Doublet Detection Exercise
Here, we will explore how to identify and remove doublets (two cells captured in one droplet) from single-cell RNA-seq data using computational methods.
Dataset
We will work with the 10x Genomics 10k PBMCs from a Healthy Donor (v3 chemistry). The higher cell count increases doublet probability (~8% expected doublet rate).
Part 1: Initial Data Processing
Step 1: Load and explore the dataset
- Import the 10k PBMC dataset
- Check initial cell and gene counts
- Note: With ~10,000 cells loaded, expect 600-800 doublets
Step 2: Standard preprocessing
- Calculate QC metrics (% mitochondrial, nGenes, nUMIs)
- Create QC plots:
- Scatter plot: nUMIs vs nGenes (color by % mitochondrial)
- Histogram of nUMIs per cell
Step 3: Process without doublet removal
- Filter cells using standard thresholds
- Normalize, find variable genes, scale
- Run PCA → UMAP → clustering
- Save this object as “pre_doublet_removal”
Part 2: Doublet Detection
For Seurat users:
Install scDblFinder and use it according to the package documentation.
For scanpy users:
Use scrublet via the built-in scanpy wrapper:
scanpy.external.pp.scrublet(adata, expected_doublet_rate=0.08)

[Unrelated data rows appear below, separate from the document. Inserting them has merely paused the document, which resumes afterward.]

(** [(?P<speaker>.+): (?P<text>.+)] on a string without newline: both
    groups are greedy, so the speaker is the longest prefix that leaves
    [": "] and a non-empty text behind it. *)
Fixpoint greedy_split (r : str) : option (str * str) :=
  match r with
  | [] => None
  | c :: r' =>
      match greedy_split r' with
      | Some (s, t) => Some (c :: s, t)
      | None =>
          match r' with
          | c1 :: c2 :: d :: t =>
              if bool_decide (c1 = ":"%char) && bool_decide (c2 = " "%char)
              then Some ([c], d :: t)
              else None
          | _ => None
          end
      end
  end.

(** The second and third lines of the pattern: the two timestamps around
    the arrow, the newline, and the speaker and text, which hold no
    newline ([.] matches none, and a full match leaves none behind). *)
Definition match_body (rest : str) : option (str * str * str * str) :=
  match match_classes timestamp_pattern rest with
  | None => None
  | Some (start, rest) =>
  match match_classes arrow_pattern rest with
  | None => None
  | Some (_, rest) =>
  match match_classes timestamp_pattern rest with
  | None => None
  | Some (stop, rest) =>
  match match_classes [Char nl] rest with
  | None => None
  | Some (_, rest) =>
      if existsb is_nl rest then None
      else match greedy_split rest with
           | Some (speaker, text) => Some (start, stop, speaker, text)
           | None => None
           end
  end end end end.

(** The groups [start_time], [end_time], [speaker], [text] of a full match
    of the line pattern. *)
Definition match_line (line : str) : option (str * str * str * str) :=
  match match_line_num line with
  | None => None
  | Some rest => match_body rest
  end.

(** [TranscriptLine.__parse_time], on a match of the timestamp pattern
    (its only use). [strptime] with ["%H:%M:%S.%f"] accepts hours up to
    23 and minutes up to 59; seconds 60 and 61 pass its pattern but are
    refused by the [datetime] constructor, with the same [ValueError]. *)
Definition parse_time (time : str) : result timedelta :=
  match time with
  | [h1; h2; _; m1; m2; _; s1; s2; _; f1; f2; f3] =>
      let hour := 10 * digit_val h1 + digit_val h2 in
      let minute := 10 * digit_val m1 + digit_val m2 in
      let second := 10 * digit_val s1 + digit_val s2 in
      let microsecond := (100 * digit_val f1 + 10 * digit_val f2 + digit_val f3) * us_per_ms in
      if (hour <=? 23) && (minute <=? 59) && (second <=? 59)
      then Ok (((hour * 60 + minute) * 60 + second) * us_per_s + microsecond)
      else Raise ValueError
  | _ => Raise ValueError
  end.

(** [TranscriptLine.parse_line] *)
Definition parse_line (line : str) : result TranscriptLine :=
  match match_line line with
  | None => Raise ValueError
  | Some (start, stop, speaker, text) =>
      start_time <- parse_time start ;;
      end_time <- parse_time stop ;;
      Ok (mkLine start_time end_time speaker text)
  end.

(** The loop of [Transcript.parse_transcript]. *)
Fixpoint parse_loop (obj : Transcript) (blocks : list str) : result Transcript :=
  match blocks with
  | [] => Ok obj
  | line :: blocks' =>
      item <- parse_line line ;;
      parse_loop (add_item obj item) blocks'
  end.

(** [Transcript.parse_transcript], from the contents of the file. *)
Definition parse_transcript (contents : str) : result Transcript :=
  let blocks := split_blank (strip contents) in
  match blocks with
  | [] => Raise IndexError
  | first :: rest =>
      let blocks := if bool_decide (first = lit "WEBVTT") then rest else blocks in
      parse_loop Transcript_init blocks
  end.

(** *** Rendering *)

Definition two_digits (n : Z) : str := [digit_char (n / 10); digit_char (n mod 10)].

Definition three_digits (n : Z) : str :=
  [digit_char (n / 100); digit_char (n / 10 mod 10); digit_char (n mod 10)].

(** [str(n)] for a non-negative integer. *)
Fixpoint digits_fuel (fuel : nat) (n : Z) : str :=
  match fuel with
  | O => []
  | S fuel' =>
      if n <? 10 then [digit_char n]
      else digits_fuel fuel' (n / 10) ++ [digit_char (n mod 10)]
  end.

Definition str_of_int (n : Z) : str := digits_fuel (S (Z.to_nat n)) n.

Section Rendering.

(** [format(float(s), '06.3f')] goes through a binary float. Its
    rounding is a parameter: [round_ms u] is the number of milliseconds
    printed for [u] microseconds, [0 <= u < 60000000]. *)
Variable round_ms : Z -> Z.

(** One time of [TranscriptLine.__str__]. [str(timedelta)] is
    ["H:MM:SS"] followed by [".ffffff"] when the microseconds are not
    zero, and starts with ["D day(s), "] when the days are not zero:
    then [int] raises on the first field. *)
Definition format_time (t : timedelta) : result str :=
  if (0 <=? t) && (t <? us_per_day)
  then
    let seconds := t / us_per_s in
    let microseconds := t mod us_per_s in
    let mm := seconds / 60 in
    let ss := seconds mod 60 in
    let hh := mm / 60 in
    let mm := mm mod 60 in
    let ms := round_ms (ss * us_per_s + microseconds) in
    Ok (two_digits hh ++ lit ":" ++ two_digits mm ++ lit ":"
          ++ two_digits (ms / 1000) ++ lit "." ++ three_digits (ms mod 1000))
  else Raise ValueError.

(** [TranscriptLine.__str__] *)
Definition line_str (l : TranscriptLine) : result str :=
  rounded_start <- format_time (start_time l) ;;
  rounded_end <- format_time (end_time l) ;;
  Ok (rounded_start ++ lit " --> " ++ rounded_end ++ [nl]
        ++ speaker l ++ lit ": " ++ text l).

(** The blocks of [Transcript.__str__], from index [i] on. *)
Fixpoint str_blocks (i : nat) (ls : list TranscriptLine) : result (list str) :=
  match ls with
  | [] => Ok []
  | l :: ls' =>
      s <- line_str l ;;
      blocks <- str_blocks (S i) ls' ;;
      Ok ((str_of_int (Z.of_nat i + 1) ++ [nl] ++ s) :: blocks)
  end.

(** [Transcript.__str__] *)
Definition transcript_str (self : Transcript) : result str :=
  blocks <- str_blocks 0 (lines self) ;;
  Ok (join [nl; nl] blocks).

End Rendering.

(** Rounding to the nearest millisecond, halves up: one function that is
    exact on whole milliseconds. *)
Definition round_half_up (u : Z) : Z := (u + 500) / 1000.

(** ** Specification-side definitions *)

Definition sum_Z (l : list Z) : Z := foldr Z.add 0 l.

(** The invariant of the data model: the aggregates agree with the lines. *)
Record Transcript_inv (T : Transcript) : Prop := mkInv {
  inv_intervals :
    Z.of_nat (length (silence_intervals T)) = Z.max 0 (Z.of_nat (length (lines T)) - 1);
  inv_total_silence : total_silence T = sum_Z (silence_intervals T);
  inv_total_speaking : total_speaking_time T = sum_Z (map get_duration (lines T));
  inv_speakers : speakers T = list_to_set (map get_speaker (lines T))
}.

(** Ascending order of the keys, between every two positions. *)
Definition key_le {A : Type} (key : A -> Z) (a b : A) : Prop := key a <= key b.

Definition ascending {A : Type} (key : A -> Z) (s : list A) : Prop :=
  StronglySorted (key_le key) s.

(** [s] keeps the elements of [l] that share a key in their order in [l]. *)
Definition stable_wrt {A : Type} (key : A -> Z) (s l : list A) : Prop :=
  forall k : Z, filter (fun x => key x = k) s = filter (fun x => key x = k) l.

(** The line [map_speakers] appends for [line]. *)
Definition remap (speaker_map : gmap str str) (line : TranscriptLine) : TranscriptLine :=
  match speaker_map !! get_speaker line with
  | Some new_name => create (get_start_time line) (get_end_time line) new_name (get_text line)
  | None => line
  end.

(** A transcript a constructing operation returned. *)
Inductive constructed : Transcript -> Prop :=
| constructed_parse (contents : str) (T : Transcript) :
    parse_transcript contents = Ok T -> constructed T
| constructed_map_speakers (T : Transcript) (speaker_map : gmap str str) :
    constructed (map_speakers T speaker_map)
| constructed_alternate_speakers (T T' : Transcript) (speaker_names : list str) :
    alternate_speakers T speaker_names = Ok T' -> constructed T'
| constructed_merge (T T' : Transcript) (p : predicate) :
    merge T p = Ok T' -> constructed T'.

(** The predicate the specification words for [ignore_speakers=False]:
    the silence condition and the speaker condition, both on the pair. *)
Definition spec_silence_and_same_speaker (interval : timedelta) : predicate :=
  fun line1 line2 =>
    a <- longer_silence line1 line2 interval ;;
    b <- same_speaker line1 line2 ;;
    Ok (a && b).

(** The lower of the two middle indices of [n] sorted elements, and the
    medians the specification words with it. *)
Definition spec_lower_middle (n : nat) : nat := ((n - 1) / 2)%nat.

Definition spec_median_speaking_time (self : Transcript) : result timedelta :=
  l <- py_index (sorted get_duration (lines self)) (spec_lower_middle (length (lines self))) ;;
  Ok (get_duration l).

Definition spec_median_silence (self : Transcript) : result timedelta :=
  let silence_intervals := get_silence_intervals self true in
  py_index silence_intervals (spec_lower_middle (length silence_intervals)).

(** The split the specification words: at the first [": "]. *)
Fixpoint spec_split_first (r : str) : option (str * str) :=
  match r with
  | [] => None
  | c :: r' =>
      match r with
      | ":"%char :: " "%char :: t => Some ([], t)
      | _ => match spec_split_first r' with
             | Some (s, t) => Some (c :: s, t)
             | None => None
             end
      end
  end.

(** A block that [split] leaves whole between two separators: it is not
    empty, holds no two newlines in a row and does not end with one. *)
Fixpoint block_ok (b : str) : bool :=
  match b with
  | [] => false
  | c :: b' =>
      match b' with
      | [] => negb (is_nl c)
      | d :: _ => negb (is_nl c && is_nl d) && block_ok b'
      end
  end.

(** A block as [Transcript.__str__] writes it for the line [l]. *)
Definition rendered (b : str) (l : TranscriptLine) : Prop :=
  parse_line b = Ok l /\
  block_ok b = true /\
  last b = last (text l) /\
  exists c r, b = c :: r /\ is_digit19 c = true.

(** The rounding of the float formatting is exact on whole milliseconds. *)
Definition exact_on_ms (round_ms : Z -> Z) : Prop :=
  forall k : Z, 0 <= k < 60000 -> round_ms (k * 1000) = k.

(** *** Sample transcripts *)

Definition ex_block : str :=
  lit "1" ++ [nl] ++ lit "00:00:00.000 --> 00:00:01.000" ++ [nl] ++ lit "A: b: c".

Definition ex_contents : str :=
  lit "WEBVTT" ++ [nl; nl]
    ++ lit "7" ++ [nl] ++ lit "00:00:00.000 --> 00:00:02.000" ++ [nl] ++ lit "A: hello" ++ [nl; nl]
    ++ lit "8" ++ [nl] ++ lit "00:00:02.500 --> 00:00:04.000" ++ [nl] ++ lit "A: world" ++ [nl].


Definition ex_hello : TranscriptLine := mkLine 0 2000000 (lit "A") (lit "hello").
Definition ex_world : TranscriptLine := mkLine 2500000 4000000 (lit "A") (lit "world").
Definition ex_bye : TranscriptLine := mkLine 5000000 6000000 (lit "B") (lit "bye").

Definition ex_two_lines : Transcript := build [ex_hello; ex_world].
Definition ex_three_lines : Transcript := build [ex_hello; ex_world; ex_bye].

(** A predicate that returns on every pair of lines. *)
Definition total_predicate (p : predicate) : Prop :=
  forall a b, exists v, p a b = Ok v.

(** ** Further operations of the module *)

(** [TranscriptLine.__add__] *)
Definition line_add (self other : TranscriptLine) : TranscriptLine :=
  mkLine (start_time self) (end_time other) (speaker self)
         (text self ++ lit " " ++ text other).

(** [Transcript.consolidate] *)
Definition consolidate (self : Transcript) : str :=
  join [nl; nl]
    (map (fun line => get_speaker line ++ lit ": " ++ get_text line) (lines self)).

(** [str.lower] on one character: the capital letters of ASCII and of
    Latin-1 (192 to 222, the multiplication sign 215 apart) are 32 below
    their small letters. *)
Definition lower_char (c : ascii) : ascii :=
  let n := nat_of_ascii c in
  if ((65 <=? n) && (n <=? 90) || (192 <=? n) && (n <=? 222) && negb (n =? 215))%nat
  then ascii_of_nat (n + 32)
  else c.

Definition lower (s : str) : str := map lower_char s.

(** [Transcript.merge_by_speaker]. [answer] is what [input] returns; it
    is asked for only under the first test. The argument
    [silence_interval] is not used by the method. *)
Definition merge_by_speaker (self : Transcript) (answer : str) : result Transcript :=
  if (size (speakers self) <? 2)%nat
  then if bool_decide (lower (strip answer) = lit "n")
       then Ok self
       else merge self same_speaker
  else merge self same_speaker.

(** Division of a duration by an integer rounds the microseconds to the
    nearest integer, halves to the even one (the library's
    [_divide_and_round], on [divmod], which floors). *)
Definition divide_and_round (a b : Z) : Z :=
  let q := a / b in
  let r := 2 * (a mod b) in
  let greater_than_half := if 0 <? b then b <? r else r <? b in
  if greater_than_half || (r =? b) && (q mod 2 =? 1) then q + 1 else q.

(** [timedelta / int] *)
Definition timedelta_div (t : timedelta) (n : Z) : result timedelta :=
  if n =? 0 then Raise ZeroDivisionError else Ok (divide_and_round t n).

(** [Transcript.total_silence], [Transcript.total_speaking_time] are the
    fields of the same name. *)

(** [Transcript.avg_silence] *)
Definition avg_silence (self : Transcript) : result timedelta :=
  timedelta_div (total_silence self) (Z.of_nat (length (lines self)) - 1).

(** [Transcript.avg_speaking_time] *)
Definition avg_speaking_time (self : Transcript) : result timedelta :=
  timedelta_div (total_speaking_time self) (Z.of_nat (length (lines self))).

Step 4: Analyze doublet predictions
- Add doublet scores/classifications to your object
- Create visualizations:
- UMAP colored by doublet score (continuous)
- UMAP colored by doublet classification (binary)
- Violin plot of nUMIs split by singlet/doublet
- Histogram of doublet scores with threshold line
Part 3: Biological Validation
Step 1: Check for heterotypic doublets
Look for cells expressing mutually exclusive markers:
- T cell + B cell markers:
CD3D + CD79A
- T cell + Monocyte markers:
CD3D + CD14
- B cell + NK markers:
CD79A + NKG7
Create feature plots:
- Plot these marker pairs
- Overlay predicted doublets
Step 2: Examine clustering patterns
- Which clusters have the highest proportion of predicted doublets?
- Do any clusters consist mainly of doublets?
- Calculate doublet percentage per cluster
Part 4: Remove Doublets and Re-analyze
Step 1: Filter doublets
- Remove cells classified as doublets
- Document how many cells were removed
Step 2: Re-process cleaned data
- Re-run the full pipeline (normalize → HVG → PCA → UMAP → cluster)
- Save this object as “post_doublet_removal”
Step 3: Compare before and after
Create side-by-side comparisons:
- Number of cells retained
- UMAP plots (before/after)
- Number of clusters
- Marker gene expression clarity
Part 5: Critical Evaluation
Discuss with a neighbor:
- What percentage of cells were identified as doublets?
- Were doublets randomly distributed or concentrated in specific areas?
- Did doublet removal reveal any new cell populations?
- Did any clusters disappear after doublet removal?
- How did doublet scores correlate with QC metrics (nUMIs, nGenes)?